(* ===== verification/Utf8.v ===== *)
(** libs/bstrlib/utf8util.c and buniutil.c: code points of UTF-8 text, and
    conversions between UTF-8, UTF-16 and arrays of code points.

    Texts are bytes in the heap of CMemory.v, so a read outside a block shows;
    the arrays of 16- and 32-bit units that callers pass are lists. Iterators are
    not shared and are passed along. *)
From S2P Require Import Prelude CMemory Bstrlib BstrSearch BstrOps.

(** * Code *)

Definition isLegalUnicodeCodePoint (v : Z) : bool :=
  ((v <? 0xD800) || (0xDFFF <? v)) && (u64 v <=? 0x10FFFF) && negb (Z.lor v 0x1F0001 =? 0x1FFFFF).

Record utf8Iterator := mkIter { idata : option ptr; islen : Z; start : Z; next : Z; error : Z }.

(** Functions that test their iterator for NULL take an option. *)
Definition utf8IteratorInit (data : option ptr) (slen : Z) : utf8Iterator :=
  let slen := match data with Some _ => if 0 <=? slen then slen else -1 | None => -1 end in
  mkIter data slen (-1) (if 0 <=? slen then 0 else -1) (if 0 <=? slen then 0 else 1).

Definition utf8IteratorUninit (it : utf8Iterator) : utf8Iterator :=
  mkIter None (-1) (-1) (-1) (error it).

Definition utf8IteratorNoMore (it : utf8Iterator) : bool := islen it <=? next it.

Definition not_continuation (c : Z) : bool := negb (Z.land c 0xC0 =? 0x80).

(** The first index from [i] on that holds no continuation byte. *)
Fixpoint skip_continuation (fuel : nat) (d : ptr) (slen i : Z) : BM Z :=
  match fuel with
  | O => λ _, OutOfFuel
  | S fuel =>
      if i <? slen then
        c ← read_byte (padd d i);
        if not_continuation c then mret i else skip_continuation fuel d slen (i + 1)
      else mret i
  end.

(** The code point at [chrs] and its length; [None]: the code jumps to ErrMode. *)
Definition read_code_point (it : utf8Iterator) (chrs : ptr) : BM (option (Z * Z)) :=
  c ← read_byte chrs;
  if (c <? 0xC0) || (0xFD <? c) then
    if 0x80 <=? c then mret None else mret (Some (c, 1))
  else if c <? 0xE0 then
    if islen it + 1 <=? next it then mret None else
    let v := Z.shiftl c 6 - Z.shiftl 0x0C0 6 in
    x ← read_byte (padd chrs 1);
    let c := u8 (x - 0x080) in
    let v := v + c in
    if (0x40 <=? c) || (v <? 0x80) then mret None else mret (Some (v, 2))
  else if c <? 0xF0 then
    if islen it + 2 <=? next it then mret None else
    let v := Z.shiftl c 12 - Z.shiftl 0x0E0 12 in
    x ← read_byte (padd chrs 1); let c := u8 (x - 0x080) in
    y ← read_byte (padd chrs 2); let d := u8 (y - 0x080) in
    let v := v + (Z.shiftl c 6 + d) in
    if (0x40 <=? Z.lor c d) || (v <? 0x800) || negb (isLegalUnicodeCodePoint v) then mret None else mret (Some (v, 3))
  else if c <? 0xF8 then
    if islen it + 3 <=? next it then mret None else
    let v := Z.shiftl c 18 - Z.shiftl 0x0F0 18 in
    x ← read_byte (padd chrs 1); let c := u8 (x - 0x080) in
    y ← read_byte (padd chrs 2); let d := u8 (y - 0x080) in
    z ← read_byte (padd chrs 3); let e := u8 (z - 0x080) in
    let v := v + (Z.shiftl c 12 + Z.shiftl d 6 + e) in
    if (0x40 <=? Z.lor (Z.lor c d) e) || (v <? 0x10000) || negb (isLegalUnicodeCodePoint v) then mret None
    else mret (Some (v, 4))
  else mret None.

┄┄┄┄┄┄┄┄┄┄

Task description:
Return the whole listing exactly as it reads.

Solution to the exercise:
(* ===== verification/Utf8.v ===== *)
(** libs/bstrlib/utf8util.c and buniutil.c: code points of UTF-8 text, and
    conversions between UTF-8, UTF-16 and arrays of code points.

    Texts are bytes in the heap of CMemory.v, so a read outside a block shows;
    the arrays of 16- and 32-bit units that callers pass are lists. Iterators are
    not shared and are passed along. *)
From S2P Require Import Prelude CMemory Bstrlib BstrSearch BstrOps.

(** * Code *)

Definition isLegalUnicodeCodePoint (v : Z) : bool :=
  ((v <? 0xD800) || (0xDFFF <? v)) && (u64 v <=? 0x10FFFF) && negb (Z.lor v 0x1F0001 =? 0x1FFFFF).

Record utf8Iterator := mkIter { idata : option ptr; islen : Z; start : Z; next : Z; error : Z }.

(** Functions that test their iterator for NULL take an option. *)
Definition utf8IteratorInit (data : option ptr) (slen : Z) : utf8Iterator :=
  let slen := match data with Some _ => if 0 <=? slen then slen else -1 | None => -1 end in
  mkIter data slen (-1) (if 0 <=? slen then 0 else -1) (if 0 <=? slen then 0 else 1).

Definition utf8IteratorUninit (it : utf8Iterator) : utf8Iterator :=
  mkIter None (-1) (-1) (-1) (error it).

Definition utf8IteratorNoMore (it : utf8Iterator) : bool := islen it <=? next it.

Definition not_continuation (c : Z) : bool := negb (Z.land c 0xC0 =? 0x80).

(** The first index from [i] on that holds no continuation byte. *)
Fixpoint skip_continuation (fuel : nat) (d : ptr) (slen i : Z) : BM Z :=
  match fuel with
  | O => λ _, OutOfFuel
  | S fuel =>
      if i <? slen then
        c ← read_byte (padd d i);
        if not_continuation c then mret i else skip_continuation fuel d slen (i + 1)
      else mret i
  end.

(** The code point at [chrs] and its length; [None]: the code jumps to ErrMode. *)
Definition read_code_point (it : utf8Iterator) (chrs : ptr) : BM (option (Z * Z)) :=
  c ← read_byte chrs;
  if (c <? 0xC0) || (0xFD <? c) then
    if 0x80 <=? c then mret None else mret (Some (c, 1))
  else if c <? 0xE0 then
    if islen it + 1 <=? next it then mret None else
    let v := Z.shiftl c 6 - Z.shiftl 0x0C0 6 in
    x ← read_byte (padd chrs 1);
    let c := u8 (x - 0x080) in
    let v := v + c in
    if (0x40 <=? c) || (v <? 0x80) then mret None else mret (Some (v, 2))
  else if c <? 0xF0 then
    if islen it + 2 <=? next it then mret None else
    let v := Z.shiftl c 12 - Z.shiftl 0x0E0 12 in
    x ← read_byte (padd chrs 1); let c := u8 (x - 0x080) in
    y ← read_byte (padd chrs 2); let d := u8 (y - 0x080) in
    let v := v + (Z.shiftl c 6 + d) in
    if (0x40 <=? Z.lor c d) || (v <? 0x800) || negb (isLegalUnicodeCodePoint v) then mret None else mret (Some (v, 3))
  else if c <? 0xF8 then
    if islen it + 3 <=? next it then mret None else
    let v := Z.shiftl c 18 - Z.shiftl 0x0F0 18 in
    x ← read_byte (padd chrs 1); let c := u8 (x - 0x080) in
    y ← read_byte (padd chrs 2); let d := u8 (y - 0x080) in
    z ← read_byte (padd chrs 3); let e := u8 (z - 0x080) in
    let v := v + (Z.shiftl c 12 + Z.shiftl d 6 + e) in
    if (0x40 <=? Z.lor (Z.lor c d) e) || (v <? 0x10000) || negb (isLegalUnicodeCodePoint v) then mret None
    else mret (Some (v, 4))
  else mret None.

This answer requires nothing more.